Climate change — that’s all.
Looks like good surfing.
>> If local fishermen dumped to kill the starfish, they sure killed a lot of molluscs at the same time. <<
The one still on FR looks like a lot of molluscs (and stones), but the first video looks like about 60% starfish, 20% eels or stag coral or some combination, and 20% molluscs. Very few fish, which is what I’ve always seen washed up from a die-off. Molluscs usually don’t wash up after a kill: they secrete nets of filaments which anchor themselves to rocks; what molluscs there are probably what were already on the littoral rocks.
Not that I’ve ever seen coral wash up in large amounts either; if it IS coral, it got caught up with the starfish kill.
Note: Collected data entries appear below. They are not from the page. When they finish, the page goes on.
Definition planPackImport (limits : Limits) (env : txnEnv) (time : times) (pack : PublishedPack) (blobs : list (ID * BlobRecord))
    : Tx (list Mutation) :=
  let% value := Get env (PackKey (pp_PackID pack)) in
  let% old := match value with None => ret None | Some b => let% r := lift (UnmarshalPackRecord b) in ret (Some r) end in
  let record := match old with Some old => mergeImportedPackRecord old (pp_Record pack) | None => pp_Record pack end in
  let record := record <| pk_SourceIndexIDs := sort_ids (pk_SourceIndexIDs record) |> in
  let% plan := planImportedBlobs (length blobs) limits env {| ip_puts := []; newLocationCount := 0; newPayloadSize := 0 |} blobs in
  let% record := lift (imported_record record old plan) in
  let% records := lift (planPackRecord pack record) in
  let% aggregates := updatePackAggregates limits env {| pc_packID := pp_PackID pack; pc_old := old; pc_current := record |} in
  let% debt := planResolvedUnavailableDebt env (now_nano time) (pp_PackID pack) in
  let% history := packHistoryMutations env (now_unix time) (packImportEvents pack record old) in
  ret (ip_puts plan ++ records ++ aggregates ++ debt ++ history).

Definition importPackOnce (limits : Limits) (env : txnEnv) (time : times) (pack : PublishedPack) (db : Database) : Database * result unit :=
  match preparePackImport pack with
  | Err e => (db, Err e)
  | Ok blobs =>
      transact env db (
        let% puts := planPackImport limits env time pack blobs in
        do% writeTransactionBatches limits env puts [];
        ret (Commit [] tt))
  end.
Lemma lineage_puts_aside id run kind l : forall puts, lineage_puts id run kind l = Ok puts -> aside_puts puts.
Proof. induction l as [|p l IH]; intros puts H; cbn [lineage_puts] in H; inv_results; neutrals. Qed.

Lemma planResolvedUnavailableDebt_ok env now id t puts t' : planResolvedUnavailableDebt env now id t = (Ok puts, t') ->
  aside_puts puts /\ t_view t' = t_view t.
Proof.
  unfold planResolvedUnavailableDebt. intros H. apply bind_ok in H as (v & t1 & G & H). apply Get_ok in G as [_ V].
  destruct v as [b|]; [|inv_tx; split; [neutrals|done]]. apply bind_ok in H as (d & t2 & U & H). apply lift_ok in U as [_ ->].
  destruct (_ || _); inv_tx; (split; [neutrals|congruence]).
Qed.

(** ** Locations *)

(** What two locations of the same place have in common. *)
Definition place (l : BlobLocation) : ID * Z * Z * Z := (loc_PackID l, loc_Offset l, loc_Length l, loc_Type l).

Lemma same_place l r : samePhysicalLocation l r = true <-> place l = place r.
Proof.
  unfold samePhysicalLocation, place. rewrite !andb_true_iff, bytes_eqb_eq, !Z.eqb_eq. split; [by intros [[[-> ->] ->] ->] | by intros [= -> -> -> ->]].
Qed.

Lemma contains_place locations x : containsPhysicalLocation locations x = true <-> place x ∈ map place locations.
Proof.
  unfold containsPhysicalLocation. rewrite existsb_exists, list_elem_of_fmap. setoid_rewrite same_place. setoid_rewrite list_elem_of_In.
  split; intros (y & A & B); exists y; auto.
Qed.

Lemma absorb_places locations c q : q ∈ map place (absorb locations c) <-> q ∈ map place locations \/ q = place c.
Proof.
  induction locations as [|x l IH]; cbn [absorb map]; [by rewrite list_elem_of_singleton, elem_of_nil; intuition|].
  destruct (samePhysicalLocation x c) eqn:S.
  - apply same_place in S. cbn [map]. match goal with |- context [place (if ?b then ?y else x)] =>
      assert (place (if b then y else x) = place x) as -> by (destruct b; [by destruct x | done]) end.
    rewrite S, !elem_of_cons. tauto.
  - cbn [map]. rewrite !elem_of_cons, IH. tauto.
Qed.

Lemma foldl_absorb_places incoming q : forall existing,
  q ∈ map place (foldl absorb existing incoming) <-> q ∈ map place existing \/ q ∈ map place incoming.
Proof.
  induction incoming as [|x l IH]; intros existing; cbn [foldl map]; [by rewrite elem_of_nil; intuition|].
  rewrite IH, absorb_places, elem_of_cons. tauto.
Qed.

Lemma insert_location_perm x l : insert_location x l ≡ₚ x :: l.
Proof. induction l as [|y l IH]; cbn; [done|]. destruct (location_less y x); [rewrite IH; constructor | done]. Qed.
Lemma sort_locations_perm l : foldr insert_location [] l ≡ₚ l.
Proof. induction l as [|x l IH]; cbn; [done|]. by rewrite insert_location_perm, IH. Qed.
#[export] Instance result_ret : MRet result := fun A a => Ok a.

(** [xs[i]] on a slice: a run-time panic when [i] is out of range. *)
Definition at_index {A : Type} (xs : list A) (i : nat) : result A :=
  match xs !! i with
  | Some x => Ok x
  | None => Panic "index out of range"
  end.

(** The bounds of [int64], and so of [int] and of [time.Duration]. *)
Definition minInt64 : Z := - 2 ^ 63.
Definition maxInt64 : Z := 2 ^ 63 - 1.

(** Two's-complement wrap-around of 64-bit signed arithmetic. *)
Definition wrap64 (z : Z) : Z := (z + 2 ^ 63) mod 2 ^ 64 - 2 ^ 63.

(** ** Package [strings] *)

(** [strings.Split(s, sep)] for a one-byte separator (the program splits on
    [","] and [":"] only).  The result is never empty: a string without the
    separator yields itself. *)
Fixpoint strings_Split (s : string) (sep : ascii) : list string :=
  match s with
  | EmptyString => [EmptyString]
  | String c s' =>
      if Ascii.eqb c sep then EmptyString :: strings_Split s' sep
      else match strings_Split s' sep with
           | x :: xs => String c x :: xs
           | [] => [String c EmptyString]
           end
  end.

(** [strings.SplitN(s, sep, 2)]: at most two pieces, the second one being the
    unsplit remainder. *)
Fixpoint strings_SplitN2 (s : string) (sep : ascii) : list string :=
  match s with
  | EmptyString => [EmptyString]
  | String c s' =>
      if Ascii.eqb c sep then [EmptyString; s']
      else match strings_SplitN2 s' sep with
           | x :: xs => String c x :: xs
           | [] => [String c EmptyString]
           end
  end.

(** [strings.Join(elems, sep)]. *)
Definition strings_Join (elems : list string) (sep : string) : string :=
  String.concat sep elems.

(** White space as [strings.TrimSpace] sees it, over single bytes: tab, line
    feed, vertical tab, form feed, carriage return and space. *)
Definition isSpace (c : ascii) : bool :=
  let n := N_of_ascii c in
  ((9 <=? n) && (n <=? 13) || (n =? 32))%N.

(** Leading and trailing white space removed, one end at a time. *)
Fixpoint trimLeft (s : string) : string :=
  match s with
  | EmptyString => EmptyString
  | String c s' => if isSpace c then trimLeft s' else s
  end.

Fixpoint trimRight (s : string) : string :=
  match s with
  | EmptyString => EmptyString
  | String c s' =>
      match trimRight s' with
      | EmptyString => if isSpace c then EmptyString else String c EmptyString
      | r => String c r
      end
  end.

(** [strings.TrimSpace(s)]. *)
Definition strings_TrimSpace (s : string) : string := trimRight (trimLeft s).

(** ** Package [strconv] *)

(** The value of a decimal digit byte. *)
Definition digit_of (c : ascii) : option Z :=
  let n := Z.of_N (N_of_ascii c) in
  if (48 <=? n) && (n <=? 57) then Some (n - 48) else None.

(** The library's [isDigit], on one byte. *)
Definition isDigit (c : ascii) : bool :=
  match digit_of c with Some _ => true | None => false end.

(** The number a non-empty run of decimal digits denotes. *)
Fixpoint digits_value (acc : Z) (s : string) : option Z :=
  match s with
  | EmptyString => Some acc
  | String c s' =>
      match digit_of c with
      | Some d => digits_value (10 * acc + d) s'
      | None => None
      end
  end.

(** The same, of a string that must not be empty. *)
Definition unsigned_value (s : string) : option Z :=
  match s with
  | EmptyString => None
  | _ => digits_value 0 s
  end.

(** [strconv.Atoi]: an optional sign and decimal digits.  On a syntax error
    the value is 0; on a value outside [int] it is the nearest bound; both
    come with a non-nil error. *)
Definition strconv_Atoi (s : string) : Z * option error :=
  let signed :=
    match s with
    | String "-" s' => option_map Z.opp (unsigned_value s')
    | String "+" s' => unsigned_value s'
    | _ => unsigned_value s
    end in
  match signed with
  | None => (0, Some (NumErrorSyntax "Atoi" s))
  | Some n =>
      if n >? maxInt64 then (maxInt64, Some (NumErrorRange "Atoi" s))
      else if n <? minInt64 then (minInt64, Some (NumErrorRange "Atoi" s))
      else (n, None)
  end.

(** [strconv.ParseBool]. *)
Definition strconv_ParseBool (str : string) : result bool :=
  if String.eqb str "1" || String.eqb str "t" || String.eqb str "T" || String.eqb str "TRUE"
     || String.eqb str "true" || String.eqb str "True" then Ok true
  else if String.eqb str "0" || String.eqb str "f" || String.eqb str "F" || String.eqb str "FALSE"
     || String.eqb str "false" || String.eqb str "False" then Ok false
  else Err (NumErrorSyntax "ParseBool" str).

(** ** [float64] *)

(** IEEE 754 binary64 values, with the comparison of the standard: every
    ordered comparison with a NaN is false. *)
Definition float64 : Type := spec_float.

(** The binary64 value of an integer constant of the source, rounded to
    nearest as the compiler does (the constants used are all exact). *)
Definition float64_of_Z (z : Z) : float64 := binary_normalize 53 1024 z 0 false.

(** Go's [a >= b] on [float64]. *)
Definition f64_ge (a b : float64) : bool := SFleb b a.

(** Go's [a > b] on [float64]. *)
Definition f64_gt (a b : float64) : bool := SFltb b a.

(** ** Package [ecobee]: equipment status *)

(** Modelled from the spec: the declaration of [EquipmentStatus] is not
    among the sources; its fields are the fifteen flags that [Set] assigns
    (section 9 of the spec: a set of equipment-status flags by name). *)
Record EquipmentStatus : Type := mkEquipmentStatus {
  HeatPump : bool;
  HeatPump2 : bool;
  HeatPump3 : bool;
  CompCool1 : bool;
  CompCool2 : bool;
  AuxHeat1 : bool;
  AuxHeat2 : bool;
  AuxHeat3 : bool;
  Fan : bool;
  Humidifier : bool;
  Dehumidifier : bool;
  Ventilator : bool;
  Economizer : bool;
  CompHotWater : bool;
  AuxHotWater : bool
}.

(** [var es EquipmentStatus]: every flag false. *)
Definition zeroEquipmentStatus : EquipmentStatus :=
  mkEquipmentStatus false false false false false false false false
                    false false false false false false false.

(** [func (es *EquipmentStatus) Set(field string, state bool)]: the [switch]
    has no [default] case. *)
Definition EquipmentStatus_Set (es : EquipmentStatus) (field : string) (state : bool)
  : EquipmentStatus :=
  let '(mkEquipmentStatus hp hp2 hp3 cc1 cc2 ah1 ah2 ah3 fan hum deh ven eco chw ahw) := es in
  if String.eqb field "heatPump" then
    mkEquipmentStatus state hp2 hp3 cc1 cc2 ah1 ah2 ah3 fan hum deh ven eco chw ahw
  else if String.eqb field "heatPump2" then
    mkEquipmentStatus hp state hp3 cc1 cc2 ah1 ah2 ah3 fan hum deh ven eco chw ahw
  else if String.eqb field "heatPump3" then
    mkEquipmentStatus hp hp2 state cc1 cc2 ah1 ah2 ah3 fan hum deh ven eco chw ahw
  else if String.eqb field "compCool1" then
    mkEquipmentStatus hp hp2 hp3 state cc2 ah1 ah2 ah3 fan hum deh ven eco chw ahw
  else if String.eqb field "compCool2" then
    mkEquipmentStatus hp hp2 hp3 cc1 state ah1 ah2 ah3 fan hum deh ven eco chw ahw
  else if String.eqb field "auxHeat1" then
    mkEquipmentStatus hp hp2 hp3 cc1 cc2 state ah2 ah3 fan hum deh ven eco chw ahw
  else if String.eqb field "auxHeat2" then
    mkEquipmentStatus hp hp2 hp3 cc1 cc2 ah1 state ah3 fan hum deh ven eco chw ahw
  else if String.eqb field "auxHeat3" then
    mkEquipmentStatus hp hp2 hp3 cc1 cc2 ah1 ah2 state fan hum deh ven eco chw ahw
  else if String.eqb field "fan" then
    mkEquipmentStatus hp hp2 hp3 cc1 cc2 ah1 ah2 ah3 state hum deh ven eco chw ahw
  else if String.eqb field "humidifier" then
    mkEquipmentStatus hp hp2 hp3 cc1 cc2 ah1 ah2 ah3 fan state deh ven eco chw ahw
  else if String.eqb field "dehumidifier" then
    mkEquipmentStatus hp hp2 hp3 cc1 cc2 ah1 ah2 ah3 fan hum state ven eco chw ahw
  else if String.eqb field "ventilator" then
    mkEquipmentStatus hp hp2 hp3 cc1 cc2 ah1 ah2 ah3 fan hum deh state eco chw ahw
  else if String.eqb field "economizer" then
    mkEquipmentStatus hp hp2 hp3 cc1 cc2 ah1 ah2 ah3 fan hum deh ven state chw ahw
  else if String.eqb field "compHotWater" then
    mkEquipmentStatus hp hp2 hp3 cc1 cc2 ah1 ah2 ah3 fan hum deh ven eco state ahw
  else if String.eqb field "auxHotWater" then
    mkEquipmentStatus hp hp2 hp3 cc1 cc2 ah1 ah2 ah3 fan hum deh ven eco chw state
  else es.

(** The names the [switch] of [Set] has a case for. *)
Definition equipmentNames : list string :=
  ["heatPump"; "heatPump2"; "heatPump3"; "compCool1"; "compCool2";
   "auxHeat1"; "auxHeat2"; "auxHeat3"; "fan"; "humidifier"; "dehumidifier";
   "ventilator"; "economizer"; "compHotWater"; "auxHotWater"].

(** The loop [for _, s := range statuses { es.Set(s, true) }]. *)
Definition setStatuses (es : EquipmentStatus) (statuses : list string) : EquipmentStatus :=
  foldl (fun es s => EquipmentStatus_Set es s true) es statuses.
... of course, this is all in arctic Russia, so who knows, maybe it’s normal for fishkills to be mostly eels.
So run a geiger counter over them. That would prove radiation.
And why not do all the testing before running a panic story?
The FR picture was all that I looked at. On second thought, some of those molluscs might have been brachiopods.
The coral should have been well attached and not easily washed up. More so than any other invertebrate phyla.
>> The coral should have been well attached and not easily washed up. More so than any other invertebrate phyla. <<
Yeah, the abundance of starfish, clams, mussels and what may be coral makes me think someone drudged up this junk. Also, the extremely concentrated, localized nature of it. But like I said, it’s Pacific Russia. Never been there.